(* ===== verification/Sso.v ===== *)
(** Model of [mini-auth-security/src/sso_model.c]: service providers and the trust in them,
    users, sessions, tickets and assertions; and the theorems on it.

    Tables are lists, their length is the count; nothing is ever removed from them.  Texts
    are the bytes before their zero.  The seed of the generator is passed and returned; the
    readings of [time(NULL)] are arguments, in order.  A buffer for a result is given by its
    size, [None] is a NULL buffer; [sso_authenticate_user] prints into the buffer for the
    assertion without looking whether it is NULL, so there it is always given. *)

From S2P Require Import Prelude Bytes.

Definition SSO_MAX_SERVICE_PROVIDERS : nat := 64.
Definition SSO_MAX_SESSIONS : nat := Z.to_nat 1024.
#[global] Arguments SSO_MAX_SESSIONS : simpl never.
Definition SSO_MAX_TICKETS : nat := Z.to_nat 2048.
#[global] Arguments SSO_MAX_TICKETS : simpl never.
Definition SSO_MAX_USERS : nat := 512.
Definition SSO_MAX_URL_LEN : nat := 512.
Definition SSO_MAX_ENTITY_ID_LEN : nat := 256.
Definition SSO_MAX_CERT_LEN : nat := Z.to_nat 2048.
#[global] Arguments SSO_MAX_CERT_LEN : simpl never.
Definition SSO_MAX_SAML_ASSERTION_LEN : nat := Z.to_nat 8192.
#[global] Arguments SSO_MAX_SAML_ASSERTION_LEN : simpl never.
Definition SSO_MAX_TICKET_LEN : nat := 128.
Definition SSO_MAX_SESSION_ID_LEN : nat := 128.
Definition SSO_MAX_USERNAME_LEN : nat := 128.
(** The text without and with its padding. *)
Fixpoint body (src : list Z) : list Z :=
  match src with
  | a :: b :: c :: src' => group a b c ++ body src'
  | [a; b] => take 3 (group a b 0)
  | [a] => take 2 (group a 0 0)
  | [] => []
  end.
Definition pads (n : nat) : nat := ((3 - n mod 3) mod 3)%nat.
Lemma pads_3 n : pads (S (S (S n))) = pads n.
Proof. unfold pads. f_equal. f_equal. replace (S (S (S n))) with (n + 1 * 3)%nat by lia. apply Nat.Div0.mod_add. Qed.
Lemma mod_3 n : (S (S (S n)) mod 3 = n mod 3)%nat.
Proof. replace (S (S (S n))) with (n + 1 * 3)%nat by lia. apply Nat.Div0.mod_add. Qed.
Definition std (src : list Z) : list Z := body src ++ replicate (pads (length src)) 61.
Lemma std_3 a b c src : std (a :: b :: c :: src) = group a b c ++ std src.
Proof. unfold std. cbn [length body]. by rewrite pads_3, <- app_assoc. Qed.
Lemma std_length src : length (std src) = (4 * ((length src + 2) / 3))%nat.
Proof.
  induction src as [| | |a b c src IH] using list_ind3; try done. rewrite std_3, length_app, IH. cbn [length group].
  replace (S (S (S (length src))) + 2)%nat with ((length src + 2) + 1 * 3)%nat by lia. rewrite Nat.div_add by lia. lia.
Qed.
Lemma encode_groups_std dst_size j src : (j + length (std src) < dst_size)%nat \/ src = [] ->
  exists dst, encode_groups dst_size j src = Some dst /\ length dst = length (std src) /\ take (length dst - pads (length src)) dst = body src.
Proof.
  revert j. induction src as [| | |a b c src IH] using list_ind3; intros j Hj.
  - by exists [].
  - destruct Hj as [Hj|]; [|done]. cbn in Hj. cbn [encode_groups]. rewrite (proj2 (Nat.leb_gt _ _)) by lia. by eexists.
  - destruct Hj as [Hj|]; [|done]. cbn in Hj. cbn [encode_groups]. rewrite (proj2 (Nat.leb_gt _ _)) by lia. by eexists.
  - destruct Hj as [Hj|]; [|done]. rewrite std_3, length_app in Hj. cbn [length group] in Hj. cbn [encode_groups]. rewrite (proj2 (Nat.leb_gt _ _)) by lia.
    destruct (IH (j + 4)%nat ltac:(lia)) as (dst & -> & Hlen & Hdst). eexists. split; [reflexivity|]. rewrite std_3, !length_app, Hlen. split; [done|]. cbn [body length]. rewrite pads_3, <- Hdst.
    assert (pads (length src) <= length dst)%nat.
    { rewrite Hlen. unfold std. rewrite length_app, length_replicate. lia. }
    change (length (group a b c)) with 4%nat. rewrite take_app_ge by (change (length (group a b c)) with 4%nat; lia). f_equal. f_equal. change (length (group a b c)) with 4%nat. lia.
Qed.
Lemma encode_std src dst_size : (4 <= dst_size)%nat -> (length (std src) < dst_size)%nat -> crypto_base64_encode src dst_size = Some (std src).
Proof.
  intros H4 Hroom. unfold crypto_base64_encode. rewrite (proj2 (Nat.ltb_ge _ _)) by lia. destruct (encode_groups_std dst_size 0 src) as (dst & -> & Hlen & Hbody); [left; lia|]. cbn [mbind option_bind].
  unfold std. rewrite <- Hbody. unfold pads in *. pose proof (Nat.mod_upper_bound (length src) 3 ltac:(lia)) as Hm. pose proof (std_length src) as Hl.
  assert (Hj : (length src mod 3 <> 0 -> 4 <= length dst)%nat).
  { intros Hne. assert (length src <> 0)%nat by (intros E; by rewrite E in Hne). rewrite Hlen, Hl. assert (1 <= (length src + 2) / 3)%nat by (apply Nat.div_le_lower_bound; lia). lia. }
  destruct (length src mod 3)%nat as [|[|[|]]]; [..|lia]; cbn [Nat.eqb andb Nat.sub Nat.modulo].
  - cbn. rewrite Nat.sub_0_r, app_nil_r. by rewrite take_ge.
  - rewrite (proj2 (Nat.leb_le _ _)) by lia. done.
  - rewrite (proj2 (Nat.leb_le _ _)) by lia. done.
Qed.
Lemma body_chars src : Forall (fun x => x <> 61 /\ x <> 36) (body src).
Proof.
  induction src as [| | |a b c src IH] using list_ind3; cbn [body]; [constructor|apply Forall_take, group_chars..|]. apply Forall_app. split; [apply group_chars|done].
Qed.
Lemma padding_app p l : Forall (fun x => x <> 61) l -> padding (replicate p 61 ++ l) = p.
Proof.
  intros Hl. induction p as [|p IH]; cbn; [|by rewrite IH]. destruct Hl as [|x l Hx Hl]; [done|]. cbn. by rewrite (proj2 (Z.eqb_neq _ _)).
Qed.
(** Decoding the body: the whole groups, then ones for a group that was padded. *)
Definition garbled (src : list Z) : list Z := take (3 * (length src / 3)) src ++ (if (length src mod 3 =? 0)%nat then [] else [255; 255; 255]).
Lemma garbled_3 a b c src : garbled (a :: b :: c :: src) = [a; b; c] ++ garbled src.
Proof.
  unfold garbled. cbn [length]. rewrite mod_3. replace (S (S (S (length src)))) with (length src + 1 * 3)%nat by lia. rewrite Nat.div_add by lia.
  replace (3 * (length src / 3 + 1))%nat with (S (S (S (3 * (length src / 3))))) by lia. done.
Qed.
Lemma dec_loop_body room src dst : Forall byte_ok src -> (length dst <= room)%nat -> dec_loop room (body src) dst = Some (take room (dst ++ garbled src)).
Proof.
  intros Hs. revert dst. induction src as [|a|a b|a b c src IH] using list_ind3; intros dst Hd.
  - unfold garbled. cbn. by rewrite app_nil_r, take_ge.
  - apply Forall_cons in Hs as [Ha _]. pose proof (group_spec a 0 0 ltac:(unfold byte_ok; lia) ltac:(unfold byte_ok; lia)) as Hg. cbn [fmap list_fmap group] in Hg. injection Hg as E0 E1 E2 E3.
    cbn [body group take dec_loop]. rewrite E0, E1. rewrite dec_group_padded by (try apply Z.mod_pos_bound; lia). unfold garbled. cbn. by rewrite Nat.max_l.
  - apply Forall_cons in Hs as [Ha [Hb _]%Forall_cons]. pose proof (group_spec a b 0 Hb ltac:(unfold byte_ok; lia)) as Hg. cbn [fmap list_fmap group] in Hg. injection Hg as E0 E1 E2 E3.
    cbn [body group take dec_loop]. rewrite E0, E1, E2.
    rewrite dec_group_padded by (try (etransitivity; [|apply Z.mod_pos_bound]); lia). unfold garbled. cbn. by rewrite Nat.max_l.
  - apply Forall_cons in Hs as [Ha [Hb [Hc Hs]%Forall_cons]%Forall_cons]. pose proof (group_spec a b c Hb Hc) as Hg. cbn [fmap list_fmap group] in Hg. injection Hg as E0 E1 E2 E3.
    cbn [body group app dec_loop]. rewrite E0, E1, E2, E3. rewrite dec_group_whole by done. cbn [mbind option_bind]. rewrite IH by (done || (rewrite length_take; lia)).
    f_equal. rewrite garbled_3. rewrite Nat.max_l by lia. destruct (Nat.le_gt_cases (length (dst ++ [a; b; c])) room) as [Hle|Hgt].
    + by rewrite (take_ge (dst ++ [a; b; c])), <- app_assoc by lia.
    + etransitivity; [apply take_app_le; rewrite length_take; lia|]. rewrite take_take, (app_assoc dst [a; b; c]), (take_app_le (dst ++ [a; b; c])) by lia. f_equal. lia.
Qed.
(** Decoding what was encoded gives back the bytes of the whole groups; a last group of one
    or two bytes becomes bytes of ones, and when the room is just enough the length told is
    too small. *)
Theorem base64_decode_encode src dst_size room : Forall byte_ok src -> (4 <= dst_size)%nat -> (length (std src) < dst_size)%nat ->
  exists text, crypto_base64_encode src dst_size = Some text /\
    crypto_base64_decode text room = Some (take room (garbled src), u64 (Z.of_nat (length (take room (garbled src))) - Z.of_nat (pads (length src)))).
Proof.
  intros Hs H4 Hroom. exists (std src). split; [by apply encode_std|]. unfold crypto_base64_decode. assert (Hp : padding (reverse (std src)) = pads (length src)).
  { unfold std. rewrite reverse_app, reverse_replicate. apply padding_app. apply Forall_reverse. eapply Forall_impl; [apply body_chars|]. by intros x [H _]. }
  rewrite Hp. replace (take (length (std src) - pads (length src)) (std src)) with (body src).
  2:{ unfold std. rewrite length_app, length_replicate, Nat.add_sub. by rewrite take_app_length. }
  by rewrite dec_loop_body by (done || cbn; lia).
Qed.
(** The round trip: exactly for lengths divisible by three, or when the last bytes happen to
    be ones. *)
Corollary base64_roundtrip src : Forall byte_ok src -> (length src mod 3 = 0)%nat -> Z.of_nat (length src) < 2 ^ 64 ->
  exists text, crypto_base64_encode src (5 + 2 * length src) = Some text /\ crypto_base64_decode text (length src) = Some (src, Z.of_nat (length src)).
Proof.
  intros Hs H3 H64. destruct (base64_decode_encode src (5 + 2 * length src) (length src) Hs) as (text & Ht & Hd); [lia| |].
  { rewrite std_length. pose proof (Nat.div_mod (length src + 2) 3 ltac:(lia)). lia. }
  exists text. split; [done|]. rewrite Hd. assert (Hg : garbled src = src).
  { unfold garbled. rewrite H3. cbn [Nat.eqb]. rewrite app_nil_r. apply take_ge. pose proof (Nat.div_mod (length src) 3 ltac:(lia)). lia. }
  rewrite Hg, take_ge by lia. unfold pads. rewrite H3. cbn. rewrite Z.sub_0_r, u64_small by lia. done.
Qed.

===

Copy each line of the data that contains the word "simpl".

#[global] Arguments SSO_MAX_SESSIONS : simpl never.
#[global] Arguments SSO_MAX_TICKETS : simpl never.
#[global] Arguments SSO_MAX_CERT_LEN : simpl never.
#[global] Arguments SSO_MAX_SAML_ASSERTION_LEN : simpl never.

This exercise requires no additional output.